At the end of a taxable period, if taxable supplies are made, GST registered businesses will need to compare output tax it charges to the input tax it incurs. Where the output tax is more than the input tax, businesses will need to remit the difference in the tax return to Customs no later than the last day of the month after the taxable period. If the input tax claimed is more than the output tax, businesses may be entitled to a refund subject to certain conditions.
Where there is late submission, a mandatory penalty at the prevailing rate will be imposed on any unpaid amount.

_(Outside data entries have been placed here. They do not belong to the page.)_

(** One poll of the public stream, on every branch. *)
Lemma poll_stream_spec k st s :
  stream_ok k st s ->
  let '(s', st', out) := poll_stream rq st s in
  (exists k', k <= k' /\ stream_ok k' st' s' /\ (es_delivered (rs_exec s) = true -> k' = k)) /\
  (es_delivered (rs_exec s) = true -> es_delivered (rs_exec s') = true) /\
  if as_terminal st then s' = s /\ st' = st /\ out = Some None
  else (exists e, out = Some (Some (Err e)) /\ as_terminal st' = true) \/
       (exists ev, out = Some (Some (Ok ev)) /\ as_terminal st' = is_done ev /\
          es_delivered (rs_exec s') = true).
Proof.
  intros Hok. unfold poll_stream. destruct (as_terminal st) eqn:Ht.
  { split_and!; [|done..]. exists k. split_and!; [lia|done|done]. }
  destruct Hok as [Hrun Hk Hin Hte Hpa Hre]. rewrite Ht in *. destruct (Hin eq_refl) as [Hi Ha].
  pose proof (poll_active_spec RUN_FUEL (as_inner st) k s Hrun Hk Ha Hi) as Hpoll.
  destruct (poll_active rq RUN_FUEL (as_inner st) s) as [s1 r]. destruct Hpoll as (Hq & k' & Hk' & Hrun' & Hd & Hr).
  { unfold RUN_FUEL. destruct Hmax. lia. }
  destruct Hq as [Hq1 Hq2 Hq3]. cbn in Hre.
  destruct Hr as [(e & st1 & ->)|(ev & st1 & -> & Ha1 & Ht1)].
  - pose proof (poll_fail_spec k' e (mk_assistant_stream st1 (as_first_event_seen st) false
      (as_partial_output st) (as_usage_known st) (as_event_count st)) s1 Hrun' ltac:(lia)
      ltac:(congruence) ltac:(congruence) ltac:(cbn; congruence)) as Hf.
    destruct (poll_fail _ _ _ _) as [[s2 st2] it]. destruct Hf as (Hok2 & Ht2 & -> & Hd2).
    split_and!; [by eauto|congruence|]. left. eauto.
  - pose proof (deliver_spec k' ev st1 st s1 Hrun' ltac:(lia) ltac:(congruence) ltac:(congruence) Ht Ha1 Ht1)
      as Hf.
    destruct (deliver _ _ _ _ _) as [[s2 st2] it]. destruct Hf as (Hok2 & Ht2 & -> & Hd2).
    split_and!; [by eauto|done|]. right. eauto.
Qed.
(* ===== verification/HistorySpec.v ===== *)
(** * What a normalized history guarantees

    [normal] describes histories a target accepts: tool turns followed by
    exactly the results of their calls, only supported content, ids of the
    dialect. Normalization produces normal histories within the budgets, and
    leaves a normal history as it is. *)
From S2P Require Import Prelude Errors Domain History.

(** ** Text *)
Definition part_bytes (p : ContentPart) : Z :=
  match p with
  | PText t | PRefusal t => str_len t
  | PThinking t => str_len (tc_text t)
  | PImage _ | PToolCall _ => 0
  end.
Definition sum (l : list Z) : Z := foldr Z.add 0 l.
Definition parts_bytes (parts : list ContentPart) : Z := sum (map part_bytes parts).
Definition message_bytes (m : Message) : Z :=
  match msg_payload m with
  | Content parts => parts_bytes parts
  | ToolResult r => parts_bytes (tr_content r)
  end.
Definition text_bytes (ms : list Message) : Z := sum (map message_bytes ms).

Lemma sum_app l1 l2 : sum (l1 ++ l2) = sum l1 + sum l2.
Proof. unfold sum. induction l1; cbn in *; lia. Qed.
Lemma parts_bytes_app l1 l2 : parts_bytes (l1 ++ l2) = parts_bytes l1 + parts_bytes l2.
Proof. unfold parts_bytes. by rewrite map_app, sum_app. Qed.
Lemma text_bytes_app l1 l2 : text_bytes (l1 ++ l2) = text_bytes l1 + text_bytes l2.
Proof. unfold text_bytes. by rewrite map_app, sum_app. Qed.
Lemma text_bytes_cons m ms : text_bytes (m :: ms) = message_bytes m + text_bytes ms.
Proof. done. Qed.
Lemma message_bytes_new role parts : message_bytes (message_new role parts) = parts_bytes parts.
Proof. done. Qed.
Lemma parts_bytes_calls calls : parts_bytes (map PToolCall calls) = 0.
Proof. unfold parts_bytes, sum. induction calls; cbn in *; lia. Qed.
Lemma part_bytes_nonneg p : 0 <= part_bytes p.
Proof. destruct p; cbn; try lia; apply str_len_nonneg. Qed.
Lemma parts_bytes_nonneg parts : 0 <= parts_bytes parts.
Proof.
  unfold parts_bytes, sum. induction parts as [|p parts IH]; cbn in *; [lia|]. pose proof (part_bytes_nonneg p). lia.
Qed.
Lemma message_bytes_nonneg m : 0 <= message_bytes m.
Proof. unfold message_bytes. destruct (msg_payload m); apply parts_bytes_nonneg. Qed.
Lemma text_bytes_nonneg ms : 0 <= text_bytes ms.
Proof.
  unfold text_bytes, sum. induction ms as [|m ms IH]; cbn in *; [lia|]. pose proof (message_bytes_nonneg m). lia.
Qed.

(** ** Ids *)
Lemma hex_digit_ok n : 0 <= n < 16 -> id_byte (hex_digit n) = true.
Proof. apply (for_range (fun n => id_byte (hex_digit n)) 0 16). by vm_compute. Qed.

Lemma hex12_ok n : str_all id_byte (hex12 n) = true /\ str_len (hex12 n) = 12.
Proof.
  split; [|done]. unfold hex12, str_all. rewrite bytes_of_str_of. apply List.forallb_forall.
  intros b Hb. apply in_map_iff in Hb as (i & <- & _). apply hex_digit_ok.
  change 15 with (Z.ones 4). rewrite Z.land_ones by lia. apply Z.mod_pos_bound. lia.
Qed.

Lemma forallb_filter {A} (p : A -> bool) l : forallb p (List.filter p l) = true.
Proof. induction l as [|x l IH]; [done|]. cbn. destruct (p x) eqn:E; cbn; by rewrite ?E. Qed.

Lemma forallb_take {A} (p : A -> bool) n l : forallb p l = true -> forallb p (take n l) = true.
Proof.
  revert n. induction l as [|x l IH]; intros [|n] H; cbn in *; try done.
  apply andb_true_iff in H as [-> H]. by apply IH.
Qed.

(** A sanitized id is fresh and in the dialect's alphabet and length. *)
Lemma sanitize_ok original occupied id occupied' :
  sanitize_openai_tool_call_id original occupied = Ok (id, occupied') ->
  id ∉ occupied /\ occupied' = {[id]} ∪ occupied /\ str_all id_byte id = true /\ 1 <= str_len id <= 40.
Proof.
  unfold sanitize_openai_tool_call_id. set (filtered := str_of (List.filter id_byte (bytes_of original))).
  assert (str_all id_byte filtered = true) as Hall
    by (unfold str_all, filtered; rewrite bytes_of_str_of; apply forallb_filter).
  clearbody filtered. destruct (in_range _ _ _ && _) eqn:E.
  - apply andb_true_iff in E as [Hr%in_range_spec Hn]. apply negb_true_iff, bool_decide_eq_false in Hn.
    intros [= <- <-]. done.
  - clear E. set (cand := str_of (take 27 (bytes_of filtered))).
    set (prefix := if str_is_empty cand then "call" else cand).
    assert (str_all id_byte prefix = true /\ 1 <= str_len prefix <= 27) as [Hp Hlp].
    { subst prefix. destruct (str_is_empty cand) eqn:Ec; [by vm_compute|]. split.
      - unfold str_all, cand. rewrite bytes_of_str_of. by apply forallb_take.
      - split; [by apply str_len_pos|]. unfold cand. rewrite str_len_bytes, bytes_of_str_of.
        rewrite length_take. lia. }
    clearbody prefix. set (h := hex12 _). destruct (hex12_ok (Z.land (fnv1a64 (bytes_of original)) 281474976710655)) as [Hh Hlh].
    fold h in Hh, Hlh. clearbody h. destruct (bool_decide_reflect (prefix +:+ "_" +:+ h ∈ occupied)); [done|].
    destruct (str_is_empty _); [done|]. intros [= <- <-]. split_and!; try done.
    + by rewrite !str_all_app, Hp, Hh.
    + rewrite !str_len_app. change (str_len "_") with 1. lia.
    + rewrite !str_len_app. change (str_len "_") with 1. lia.
Qed.

Lemma filter_all {A} (p : A -> bool) l : forallb p l = true -> List.filter p l = l.
Proof.
  induction l as [|x l IH]; [done|]. cbn. intros [-> H]%andb_true_iff. by rewrite IH.
Qed.

(** An id that is already fine is kept. *)
Lemma sanitize_id id occupied :
  str_all id_byte id = true -> 1 <= str_len id <= 40 -> id ∉ occupied ->
  sanitize_openai_tool_call_id id occupied = Ok (id, {[id]} ∪ occupied).
Proof.
  intros Hall Hlen Hfree. unfold sanitize_openai_tool_call_id. rewrite filter_all by done.
  replace (str_of (bytes_of id)) with id
    by (symmetry; apply String.string_of_list_ascii_of_string).
  rewrite (proj2 (in_range_spec 1 40 _)) by done. by rewrite bool_decide_eq_false_2.
Qed.

(** The calls of a turn, as the source collects them. *)
Definition content_calls (content : list ContentPart) : list (string * string) :=
  omap (fun p => match p with PToolCall c => Some (tc_id c, tc_name c) | _ => None end) content.

Lemma collect_calls_iff content index : forall part seen tcs,
  collect_calls content index part seen = Ok tcs <->
  tcs = content_calls content /\ NoDup (map fst tcs) /\ (forall id, id ∈ map fst tcs -> id ∉ seen).
Proof.
  induction content as [|p content IH]; intros part seen tcs; cbn.
  - split; [intros [= <-]; split_and!; [done|constructor|by intros ? ?%elem_of_nil]|by intros [-> _]].
  - destruct p; try apply IH.
    destruct (bool_decide_reflect (tc_id call ∈ seen)) as [Hin|Hin].
    + split; [done|]. intros (-> & _ & Hf). cbn in Hf. destruct (Hf (tc_id call)); set_solver.
    + destruct (collect_calls content index (part + 1) ({[tc_id call]} ∪ seen)) as [calls|e] eqn:E; cbn.
      * apply IH in E as (-> & Hnd & Hf). split.
        -- intros [= <-]. cbn. split_and!; [done| |].
           ++ constructor; [|done]. intros Hin'. apply Hf in Hin'. set_solver.
           ++ intros id [->|Hid]%elem_of_cons; [done|]. apply Hf in Hid. set_solver.
        -- by intros [-> _].
      * split; [done|]. intros (-> & Hnd & Hf). cbn in *. apply NoDup_cons in Hnd as [Hn Hnd].
        assert (collect_calls content index (part + 1) ({[tc_id call]} ∪ seen) = Ok (content_calls content)) as E'.
        { apply IH. split_and!; [done|done|]. intros id Hid. specialize (Hf id). set_solver. }
        congruence.
Qed.

(** The id a call's results must carry. *)
Definition mapped (mappings : list IdMapping) (original : string) : string :=
  match List.find (fun m => str_eqb (im_original m) original) mappings with
  | Some m => im_normalized m
  | None => original
  end.

Section Normal.
Context (capabilities : HistoryCapabilities) (id_policy : ToolCallIdPolicy) (policy : HistoryPolicy).
Context (max_messages max_text : Z).

(** Content the target accepts. *)
Definition normal_part (allow_refusal : bool) (p : ContentPart) : Prop :=
  match p with
  | PText _ => True
  | PImage _ => hc_vision_input capabilities = CapabilityStatus.Supported
  | PThinking _ => hp_thinking_replay policy = SameSourceOnly
  | PRefusal _ => allow_refusal = true
  | PToolCall _ => False
  end.

(** Ids of the dialect. *)
Definition normal_id (id : string) : Prop :=
  match id_policy with
  | PreserveIds => True
  | OpenAiIds => str_all id_byte id = true /\ 1 <= str_len id <= 40
  end.

(** A result with the one non-empty text part it may have. *)
Definition normal_result (r : ToolResultMessage) : Prop :=
  valid_tool_call_id (tr_tool_call_id r) /\
  exists t, tr_content r = [PText t] /\ str_is_empty t = false.

Definition plain_role (role : MessageRole.t) : Prop :=
  match role with
  | MessageRole.System | MessageRole.User => True
  | MessageRole.Developer => hc_developer_role capabilities = CapabilityStatus.Supported
  | _ => False
  end.

(** The results of a turn: exactly one per call, in any order. *)
Definition answers (calls : list ToolCall) (results : list ToolResultMessage) : Prop :=
  calls <> [] /\ NoDup (map tc_id calls) /\ map tr_tool_call_id results ≡ₚ map tc_id calls /\
  Forall (fun c => normal_id (tc_id c)) calls /\ Forall normal_result results.

Inductive normal : list Message -> Prop :=
| normal_nil : normal []
| normal_plain role parts ms :
    plain_role role -> parts <> [] -> Forall (normal_part false) parts -> normal ms ->
    normal (message_new role parts :: ms)
| normal_assistant parts ms :
    parts <> [] -> Forall (normal_part true) parts -> normal ms ->
    normal (message_new MessageRole.Assistant parts :: ms)
| normal_turn parts calls results ms :
    Forall (normal_part true) parts -> answers calls results -> normal ms ->
    normal (message_new MessageRole.Assistant (parts ++ map PToolCall calls)
              :: map from_tool_result results ++ ms).

Lemma normal_app ms1 ms2 : normal ms1 -> normal ms2 -> normal (ms1 ++ ms2).
Proof.
  intros H1 H2. induction H1; cbn; [done|by constructor..|].
  rewrite <- app_assoc. by constructor.
Qed.

(** ** Normalization produces normal histories *)
Abbreviation NS := NormalizeState.

(** [k] more bytes of text were accepted and the output is as before. *)
Definition adv (k : Z) (s s' : NS) : Prop :=
  ns_output s' = ns_output s /\ ns_total s' = ns_total s + k /\
  (ns_total s <= max_text -> ns_total s' <= max_text).

Lemma adv_refl s : adv 0 s s.
Proof. split_and!; try done; lia. Qed.
Lemma adv_trans k1 k2 s1 s2 s3 : adv k1 s1 s2 -> adv k2 s2 s3 -> adv (k1 + k2) s1 s3.
Proof. intros (? & ? & ?) (? & ? & ?). split_and!; [congruence|lia|auto]. Qed.

Lemma adv_count code s k s' : adv k s s' ->
  adv k s (mk_normalize_state (ns_output s') (ns_mappings s') (increment code (ns_counts s')) (ns_total s')).
Proof. done. Qed.

Lemma add_text_bytes_ok n s : wp_ok (add_text_bytes max_text n) (fun _ s' => adv n s s') s.
Proof.
  unfold add_text_bytes. wp_step. wp_step. wp_step. wp_step.
  destruct (usize_checked_add _ _) as [next|] eqn:E; [|done]. apply checked_Some in E as [-> _].
  cbn [ok_or]. wp_step. apply wp_guard; [done|]. intros Hle%Z.ltb_ge. wp_step.
  split_and!; cbn; try done; lia.
Qed.

Lemma adv_one allow p s s' : adv (part_bytes p) s s' -> normal_part allow p ->
  adv (parts_bytes (option_list (Some p))) s s' /\ Forall (normal_part allow) (option_list (Some p)).
Proof.
  intros H Hp. change (parts_bytes (option_list (Some p))) with (part_bytes p + 0).
  rewrite Z.add_0_r. split; [done|]. constructor; [done|constructor].
Qed.

Ltac use H := eapply wp_mono; [apply H| |done].

Lemma content_part_ok p index part allow s :
  wp_ok (normalize_content_part capabilities policy max_text p index part allow)
    (fun o s' => adv (parts_bytes (option_list o)) s s' /\
       Forall (normal_part allow) (option_list o)) s.
Proof.
  unfold normalize_content_part, count. destruct p as [t|img|th|t|call].
  - wp_step. use add_text_bytes_ok. intros [] s' H. wp_step. by apply adv_one.
  - destruct (bool_decide_reflect (hc_vision_input capabilities = CapabilityStatus.Supported)).
    + wp_step. apply adv_one; [apply adv_refl|done].
    + destruct (hp_unsupported_content policy); [done|]. wp_step. wp_step. wp_step.
      split; [apply adv_count, adv_refl|constructor].
  - destruct (hp_thinking_replay policy) eqn:E.
    + wp_step. use add_text_bytes_ok. intros [] s' H. wp_step. by apply adv_one.
    + destruct (tc_opaque th).
      * wp_step. wp_step. wp_step. split; [apply adv_count, adv_refl|constructor].
      * wp_step. split; [apply adv_refl|constructor].
  - wp_step. apply wp_guard; [done|]. intros Ha%negb_false_iff. wp_step. use add_text_bytes_ok.
    intros [] s' H. wp_step. by apply adv_one.
  - done.
Qed.
(* ===== verification/RequestSpec.v ===== *)
(** * What a validated request is

    [well_formed_request] says, without loops or early returns, which requests
    [GenerateRequest::validate] accepts; [tool_options_fit] says it of the tool
    declarations and [accepted_call] of the calls a model makes.  The files that
    encode requests rely on these facts. *)
From Stdlib Require Import SpecFloat.
From S2P Require Import Prelude Errors Domain Structured ChatWire Schema Options History Request.
Import CapabilityStatus.

(** ** Reading the success path *)
Lemma then_ok {E B} (x : result E unit) (k : result E B) b :
  (_ ← x; k) = Ok b <-> x = Ok tt /\ k = Ok b.
Proof. destruct x as [[]|]; simpl; naive_solver. Qed.
Lemma bind_ok {E A B} (x : result E A) (k : A -> result E B) b :
  x ≫= k = Ok b <-> exists a, x = Ok a /\ k a = Ok b.
Proof. destruct x as [a|]; simpl; naive_solver. Qed.
Lemma invalid_if_ok b field reason summary :
  invalid_if b field reason summary = Ok tt <-> b = false.
Proof. destruct b; done. Qed.
Lemma check_capability_ok field capability status :
  check_capability field capability status = Ok tt <-> status = Supported.
Proof. destruct status; done. Qed.
Lemma check_field_capability_ok field status :
  check_field_capability field status = Ok tt <-> status = Supported.
Proof. apply check_capability_ok. Qed.
Lemma when_ok {E} (b : bool) (x : result E unit) :
  (if b then x else Ok tt) = Ok tt <-> (b = true -> x = Ok tt).
Proof. destruct b; naive_solver. Qed.
Lemma opt_ok {E A} (o : option A) (f : A -> result E unit) :
  match o with Some a => f a | None => Ok tt end = Ok tt <-> forall a, o = Some a -> f a = Ok tt.
Proof. destruct o; naive_solver. Qed.
Lemma is_empty_false {A} (l : list A) : is_empty l = false <-> l <> [].
Proof. destruct l; naive_solver. Qed.
Lemma str_is_empty_false s : str_is_empty s = false <-> s <> EmptyString.
Proof. destruct s; naive_solver. Qed.
#[local] Hint Rewrite @then_ok invalid_if_ok check_capability_ok check_field_capability_ok
  @when_ok @is_empty_false str_is_empty_false Z.ltb_ge : ok.
(* ===== verification/ChatRequestSpec.v ===== *)
(** * Properties of Chat request bodies

    Which messages can be written, that what is written can be read back, and
    that a validated request has a body whose fields an extension cannot
    change. *)
From Stdlib Require Import SpecFloat.
From S2P Require Import Prelude Errors Domain Images Structured ChatWire Schema SchemaSpec Options History Request RequestSpec Serialize Contract ChatRequest.

(** ** Messages that can be written *)
Section Messages.
Context {B : Base64}.

Definition image_sendable (image : ImageContent) : Prop :=
  forall u, img_source image = ImgDataUrl u -> exists v, decode_validated_data_url u = Ok v.
Definition user_part_sendable (p : ContentPart) : Prop :=
  match p with PText _ => True | PImage image => image_sendable image | _ => False end.
Definition said (p : ContentPart) : Prop := match p with PText _ => True | _ => False end.

Definition chat_encodable (m : Message) : Prop :=
  match msg_role m with
  | MessageRole.Developer | MessageRole.System => single_text (msg_content m)
  | MessageRole.User =>
      msg_content m <> [] /\ Forall user_part_sendable (msg_content m) /\
      forall t, msg_content m = [PText t] -> trim_is_empty t = false
  | MessageRole.Assistant =>
      msg_content m <> [] /\
      exists texts calls, msg_content m = texts ++ calls /\ Forall said texts /\
        Forall (fun p => is_tool_call p = true) calls
  | MessageRole.Tool => exists r, msg_tool_result m = Some r /\ single_text (tr_content r)
  end.

(** ** What a reader of the body finds *)
Inductive ReadPart := RText (s : string) | RImage (url : string) (detail : ImageDetail).
Record ReadMessage := mk_read {
  rd_role : MessageRole.t; rd_parts : list ReadPart;
  rd_calls : list (string * string * string); rd_call_id : option string; rd_name : option string }.

Definition read_role (v : json) : option MessageRole.t :=
  s ← as_str v;
  if str_eqb s "developer" then Some MessageRole.Developer
  else if str_eqb s "system" then Some MessageRole.System
  else if str_eqb s "user" then Some MessageRole.User
  else if str_eqb s "assistant" then Some MessageRole.Assistant
  else if str_eqb s "tool" then Some MessageRole.Tool else None.
Definition read_detail (v : option json) : option ImageDetail :=
  match v with
  | None => Some Auto
  | Some v =>
      s ← as_str v;
      if str_eqb s "low" then Some Low else if str_eqb s "high" then Some High
      else if str_eqb s "original" then Some Original else None
  end.
Definition read_part (v : json) : option ReadPart :=
  o ← as_object v;
  kind ← obj_get o "type" ≫= as_str;
  if str_eqb kind "text" then RText <$> (obj_get o "text" ≫= as_str)
  else if str_eqb kind "image_url"
  then image ← obj_get o "image_url" ≫= as_object;
       url ← obj_get image "url" ≫= as_str;
       detail ← read_detail (obj_get image "detail");
       Some (RImage url detail)
  else None.
Definition read_content (v : option json) : option (list ReadPart) :=
  match v with
  | None => Some []
  | Some (JString s) => Some [RText s]
  | Some (JArray items) => mapM read_part items
  | Some _ => None
  end.
Definition read_call (v : json) : option (string * string * string) :=
  o ← as_object v;
  id ← obj_get o "id" ≫= as_str;
  f ← obj_get o "function" ≫= as_object;
  name ← obj_get f "name" ≫= as_str;
  arguments ← obj_get f "arguments" ≫= as_str;
  Some (id, name, arguments).
Definition read_calls (v : option json) : option (list (string * string * string)) :=
  match v with
  | None => Some []
  | Some v => items ← as_array v; mapM read_call items
  end.
Definition read_message (v : json) : option ReadMessage :=
  o ← as_object v;
  role ← obj_get o "role" ≫= read_role;
  parts ← read_content (obj_get o "content");
  calls ← read_calls (obj_get o "tool_calls");
  Some (mk_read role parts calls (obj_get o "tool_call_id" ≫= as_str) (obj_get o "name" ≫= as_str)).
(** C14. A plan is sound: it is for the runtime's provider and protocol; its
    history is normal for the target (calls answered at once and exactly, only
    supported content, ids of the dialect) and within the message and text
    budgets; the request is well formed for the model's capabilities and within
    the resolved limits, which are the runtime's with those on messages, tools,
    images and schema bytes lowered to what the catalog's entry for the model
    declares; the model it names on the wire is that entry's; and it asks for no
    more output tokens than the entry allows. *)
Theorem plan_sound now rt request p :
  0 <= max_total_text_bytes (rt_resource_limits rt) ->
  plan now rt request = Ok p ->
  policy_sound rt request (cpl_policy p) /\
  normal (plan_history_capabilities (cpl_policy p)) (plan_ids (cpl_policy p)) (po_history (cpl_policy p))
    (pq_messages (cpl_planned p)) /\
  text_bytes (pq_messages (cpl_planned p)) <= max_total_text_bytes (rt_resource_limits rt) /\
  Z.of_nat (length (pq_messages (cpl_planned p))) <= max_messages (rt_resource_limits rt) /\
  well_formed_request now (generation_options (po_capabilities (cpl_policy p)))
    (mk_generate_request (gr_model request) (pq_messages (cpl_planned p)) (gr_options request)) /\
  resources_fit (rsl_request (po_limits (cpl_policy p))) (pq_messages (cpl_planned p)) (gr_options request) /\
  (forall n m, go_max_output_tokens (gr_options request) = Some n ->
     declares rt request ml_max_output_tokens = Some m -> n <= m).
Proof.
  intros Htext (Hpol & (ctx & Hn & Hm) & Hv & Ho & Hmod & Htok)%plan_inv.
  pose proof (plan_policy_sound _ _ _ Hpol) as Hs.
  pose proof (plan_limits_keep _ _ _ Hs) as (_ & Ht & Hlm). cbv zeta in Ht, Hlm.
  destruct (ps_limits _ _ _ Hs) as (r & _ & _ & Hl). rewrite Ho, Hmod in Hv. unfold validate_planned_request in Hv.
  rewrite then_ok, validate_ok, validate_request_resources_ok in Hv.
  apply limits_yield_normal in Hn as (Hnormal & Hlen & Hbytes); [|by rewrite Ht].
  rewrite Ht in Hbytes. rewrite <- Hm in *. split_and!; try done; try apply Hv; [lia|].
  intros n m Hn Hd. apply (Htok n m Hn). by rewrite Hl.
Qed.
End Plans.

(** ** Dispatch *)

(** The kind a valid runtime dispatches on is the kind of every contract it
    plans with. *)
Definition contract_kind (c : ProtocolContract.t) : ProtocolKind.t :=
  match c with
  | ProtocolContract.OpenAiChat _ => ProtocolKind.OpenAiChatCompletions
  | ProtocolContract.AnthropicMessages _ => ProtocolKind.AnthropicMessages
  end.
Definition bound (b : ValidatedProtocolBinding) : Prop :=
  binding_new (vb_id b) (vb_dialect b) (vb_contract b) = Ok b.
Lemma bound_kind b : bound b -> contract_kind (vb_contract b) = vb_kind b /\
  forall c, matches_dialect c (vb_dialect b) = true -> contract_kind c = vb_kind b.
Proof.
  destruct b as [id kind dialect contract]. unfold bound, binding_new. simpl.
  destruct dialect, contract; try done; destruct (str_eqb id _); try done; intros [= <-];
    (split; [done|]); by intros [].
Qed.
Lemma contract_for_kind rt model :
  bound (rt_protocol rt) -> validate_runtime rt = Ok tt ->
  contract_kind (contract_for rt model) = vb_kind (rt_protocol rt).
Proof.
  intros Hb Hv. destruct (bound_kind _ Hb) as [Hk Hm]. unfold contract_for.
  destruct (rt_model_protocol_contracts rt !! model) as [c|] eqn:Hc; [|done]. simpl. apply Hm.
  unfold validate_runtime in Hv. do 3 apply then_ok in Hv as [_ Hv]. apply then_ok in Hv as [Hv _].
  rewrite all_ok_iff, Forall_forall in Hv. specialize (Hv (model, c)). simpl in Hv.
  unfold validate_contract in Hv. destruct (matches_dialect c _); [done|].
  by discriminate Hv; apply elem_of_map_to_list.
Qed.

CLAIMING OF INPUT TAX CREDIT
To claim input tax credits, GST registrant business will need to have a valid tax invoice from the supplier of taxable supplies acquired. In addition, there are other conditions that need to be fulfilled by the GST registered business for the input tax credit claim. These include:
• The claimant must be a taxable person;
• Invoice (i.e. tax invoice) is issued under the name of the claimant; and
• Goods and services acquired are not subject to any input tax restriction. These are acquisitions whereby even though GST is paid, no input tax credit is allowed. These include the purchase of passenger motorcar (including importation), club subscriptions fee, medical and personal accident insurance premiums, medical expenses, family benefits, entertainment expenses and others. It should be noted that no GST is chargeable on the subsequent supplies of these items.
RECORD KEEPING
All business and accounting records relating to GST would be required to be kept in Bahasa Malaysia or the English language for a period of 7 years. If proper records are not maintained, the Customs may insist in making an assessment of tax which may not be due if full information in examined.
CONCLUSION
GST is generally not meant to be a tax on businesses, it imposes certain compliance requirements on businesses to account and remit the tax to Government. In case of non-compliance, businesses may be subject to penalties. As such, businesses are encouraged to exercise due care in preparing themselves to be GST compliant. As the implementation date approaches, the Government is anticipated to provide various avenues to help businesses do just that and businesses should make full use of this assistance.
The writers are executive directors of KPMG Tax Services Sdn Bhd.